(** [slices.Index(s, v)] *)
Fixpoint slices_Index (s : list string) (v : string) : Z :=
  match s with
  | [] => -1
  | x :: s' =>
      if String.eqb x v then 0
      else let i := slices_Index s' v in
           if i <? 0 then -1 else i + 1
  end.

(** The struct [SyslogProxy].  [buf] is the content of the [*bytes.Buffer],
    the object that [Writer()] hands out; [lineProcessBuf] and [conn] are as
    in the source, [conn = None] being the nil connection.  The field
    [stderrLogger] is written once by [NewSyslogProxy] and never read in
    this file: it is left out. *)
Record SyslogProxy : Type := mkSyslogProxy {
  buf : bytes.Buffer;
  lineProcessBuf : list byte;
  priority : Z;
  tag : string;
  url : string;
  conn : option net.Conn;
  useLocalTZ : bool;
  timeout : Z;
  mu : sync.Mutex
}.

Definition set_buf (s : SyslogProxy) (b : bytes.Buffer) : SyslogProxy :=
  mkSyslogProxy b (lineProcessBuf s) (priority s) (tag s) (url s) (conn s)
                (useLocalTZ s) (timeout s) (mu s).

Definition set_url (s : SyslogProxy) (u : string) : SyslogProxy :=
  mkSyslogProxy (buf s) (lineProcessBuf s) (priority s) (tag s) u (conn s)
                (useLocalTZ s) (timeout s) (mu s).

Definition set_conn (s : SyslogProxy) (c : option net.Conn) : SyslogProxy :=
  mkSyslogProxy (buf s) (lineProcessBuf s) (priority s) (tag s) (url s) c
                (useLocalTZ s) (timeout s) (mu s).

Definition set_timeout (s : SyslogProxy) (t : Z) : SyslogProxy :=
  mkSyslogProxy (buf s) (lineProcessBuf s) (priority s) (tag s) (url s) (conn s)
                (useLocalTZ s) t (mu s).

Definition set_mu (s : SyslogProxy) (m : sync.Mutex) : SyslogProxy :=
  mkSyslogProxy (buf s) (lineProcessBuf s) (priority s) (tag s) (url s) (conn s)
                (useLocalTZ s) (timeout s) m.

(** [s.Writer()]: writing [p] to the writer appends to the buffer. *)
Definition Writer_Write (s : SyslogProxy) (p : list byte) : SyslogProxy :=
  set_buf s (bytes.Write (buf s) p).

(** [s.Lock()], [s.Unlock()] *)
Definition Lock (s : SyslogProxy) : option SyslogProxy :=
  option_map (set_mu s) (sync.Lock (mu s)).

Definition Unlock (s : SyslogProxy) : option SyslogProxy :=
  option_map (set_mu s) (sync.Unlock (mu s)).

(** [s.IsConnected()] *)
Definition IsConnected (s : SyslogProxy) : bool :=
  match conn s with
  | Some _ => true
  | None => false
  end.

(** [s.Disconnect()]: the proxy afterwards, and the connection it closed. *)
Definition Disconnect (s : SyslogProxy) : SyslogProxy * option net.Conn :=
  match conn s with
  | Some c => (set_conn s None, Some (net.Close c))
  | None => (s, None)
  end.

Definition errNotConnected : error :=
  Errorf "%w: not connected" [ArgW (Sentinel ErrSyslogConnection)].

Definition wrap (s : sentinel) (e : error) : error :=
  Errorf "%w: %w" [ArgW (Sentinel s); ArgW e].

Definition unlockPanic : string := "sync: unlock of unlocked mutex".

(** The errors of [bufio.Scanner] and of indexing, as Go values. *)
Definition scan_error_value (e : bufio.scan_error) : error :=
  match e with
  | bufio.EOF => Foreign "EOF"
  | bufio.ErrTooLong => Foreign "bufio.Scanner: token too long"
  | bufio.ErrNegativeAdvance => Foreign "bufio.Scanner: SplitFunc returns negative advance count"
  | bufio.ErrAdvanceTooFar => Foreign "bufio.Scanner: SplitFunc returns advance count beyond input"
  | bufio.ErrNoProgress => Foreign "multiple Read calls return no data or error"
  end.

Definition indexPanic : string := "runtime error: index out of range [-1]".
Definition nilConnPanic : string := "runtime error: invalid memory address or nil pointer dereference".

(** The type of [processFunc] and of [LineProcessFunc]. *)
Definition lineFunc : Type := list byte -> list byte * option error.

(** What the body of the loop of [ProcessLines] comes to: the loop goes
    on, or the function is left with a result. *)
Inductive flow : Type :=
| Continue (c : net.Conn)
| Break (res : outcome (option error)) (c : net.Conn).

(** The body of the loop of [ProcessLines], for the scanned [line]. *)
Definition process_line (processFunc : lineFunc) (line : list byte) (c : net.Conn) : flow :=
  match line with
  | [] => Continue c
  | _ :: _ =>
      let '(line, err) := processFunc line in
      match err with
      | Some e => Break (Ret (Some e)) c
      | None =>
          let '(c, err) := net.Write c line in
          match err with
          | Some e => Break (Ret (Some (wrap ErrSyslogWrite e))) c
          | None =>
              match last_byte line with
              | None => Break (Panic indexPanic) c
              | Some x =>
                  if negb (Byte.eqb x NL)
                  then
                    let '(c, err) := net.Write c [NL] in
                    match err with
                    | Some e => Break (Ret (Some (wrap ErrSyslogWrite e))) c
                    | None => Continue c
                    end
                  else Continue c
              end
          end
      end
  end.

(** The loop [for scanner.Scan() { ... }] of [ProcessLines] and the check
    of [scanner.Err()] after it.  Every turn that finds a token takes at
    least one byte out of the scanner's window or of the buffer, so
    [fuel] bounds the number of turns. *)
Fixpoint ProcessLines_loop (fuel : nat) (processFunc : lineFunc)
    (scanner : bufio.Scanner) (b : bytes.Buffer) (c : net.Conn)
  : outcome (option error) * bytes.Buffer * net.Conn :=
  match fuel with
  | O => (OutOfFuel, b, c)
  | S fuel' =>
      match bufio.Scan scanner b with
      | None => (OutOfFuel, b, c)
      | Some (false, scanner', b') =>
          match bufio.Err scanner' with
          | Some e => (Ret (Some (wrap ErrSyslogProcessHandleResult (scan_error_value e))), b', c)
          | None => (Ret None, b', c)
          end
      | Some (true, scanner', b') =>
          match process_line processFunc (bufio.token scanner') c with
          | Continue c' => ProcessLines_loop fuel' processFunc scanner' b' c'
          | Break res c' => (res, b', c')
          end
      end
  end.

(** [s.ProcessLines(processFunc)] *)
Definition ProcessLines (processFunc : lineFunc) (s : SyslogProxy)
  : outcome (option error) * SyslogProxy :=
  if negb (IsConnected s) then (Ret (Some errNotConnected), s)
  else
    match conn s with
    | None => (Panic nilConnPanic, s)
    | Some c =>
        match net.SetWriteDeadline c with
        | Some e => (Ret (Some (wrap ErrSyslogConnection e)), s)
        | None =>
            let '(res, b', c') :=
              ProcessLines_loop (S (List.length (buf s))) processFunc
                                bufio.NewScanner (buf s) c in
            (res, set_conn (set_buf s b') (Some c'))
        end
    end.

(** [SyslogProxyOptions] *)
Record SyslogProxyOptions : Type := mkSyslogProxyOptions {
  UseLocalTZ : bool;
  Priority : Z;
  Tag : string;
  IOBufSize : Z;
  LineProcessBufSize : Z
}.

(** [SyslogHandlerOptions]; [None] is the nil function. *)
Record SyslogHandlerOptions : Type := mkSyslogHandlerOptions {
  LineProcessFunc : option lineFunc
}.

(** The struct [SyslogHandler].  Its fields [syslogPx] and [handler] are
    pointers: the objects they point to, the proxy and the downstream
    handler, live in the [World] the methods run in. *)
Record SyslogHandler : Type := mkSyslogHandler {
  level : slog.Level;
  lineProcessFunc : lineFunc
}.

(** The objects a [SyslogHandler] points to; [handled] counts the calls of
    the downstream handler's [Handle]. *)
Record World (H : Type) : Type := mkWorld {
  proxy : SyslogProxy;
  downstream : H;
  handled : nat
}.

Section Package.

Context {Ext : Externals}.

(** [s.Connect(url, timeout)], called at the moment [now]. *)
Definition Connect (url0 : string) (timeout0 : Z) (now : nat) (s : SyslogProxy)
  : outcome (option error) * SyslogProxy :=
  let url0 := if String.eqb url0 "" then url s else url0 in
  match url_Parse url0 with
  | inr err =>
      (Ret (Some (Errorf "%w: URL `%s` is wrong: %w"
                         [ArgW (Sentinel ErrSyslogURLparse); ArgS url0; ArgW err])), s)
  | inl u =>
      if slices_Index allowedProto (netURL.Scheme u) =? -1
      then
        (Ret (Some (Errorf "%w: URL `%s` is wrong: unsupported proto '%s', allowed only %v"
                           [ArgW (Sentinel ErrSyslogURLparse); ArgS url0;
                            ArgS (netURL.Scheme u); ArgV allowedProto])), s)
      else
        let proto := netURL.Scheme u in
        let addr := if String.eqb proto "unix" then netURL.Path u else netURL.Host u in
        let s := set_url s (String.append proto (String.append "://" addr)) in
        let timeout0 := if timeout0 =? 0 then defaultDialTimeout else timeout0 in
        match net_DialTimeout now proto addr timeout0 with
        | inr err => (Ret (Some (wrap ErrSyslogConnection err)), s)
        | inl c =>
            match Lock s with
            | None => (Block, s)
            | Some s =>
                let s := fst (Disconnect s) in
                let s := set_conn s (Some c) in
                let s := set_timeout s timeout0 in
                match Unlock s with
                | Some s => (Ret None, s)
                | None => (Panic unlockPanic, s)
                end
            end
        end
  end.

- - -

▶ What you have to do
There is a line with "bufio.ErrNegativeAdvance => Foreign" and a line with "(c : net.Conn)." above. Copy exactly those two lines and all lines between them, with nothing else.

▶ Exercise answer
  | bufio.ErrNegativeAdvance => Foreign "bufio.Scanner: SplitFunc returns negative advance count"
  | bufio.ErrAdvanceTooFar => Foreign "bufio.Scanner: SplitFunc returns advance count beyond input"
  | bufio.ErrNoProgress => Foreign "multiple Read calls return no data or error"
  end.

Definition indexPanic : string := "runtime error: index out of range [-1]".
Definition nilConnPanic : string := "runtime error: invalid memory address or nil pointer dereference".

(** The type of [processFunc] and of [LineProcessFunc]. *)
Definition lineFunc : Type := list byte -> list byte * option error.

(** What the body of the loop of [ProcessLines] comes to: the loop goes
    on, or the function is left with a result. *)
Inductive flow : Type :=
| Continue (c : net.Conn)
| Break (res : outcome (option error)) (c : net.Conn).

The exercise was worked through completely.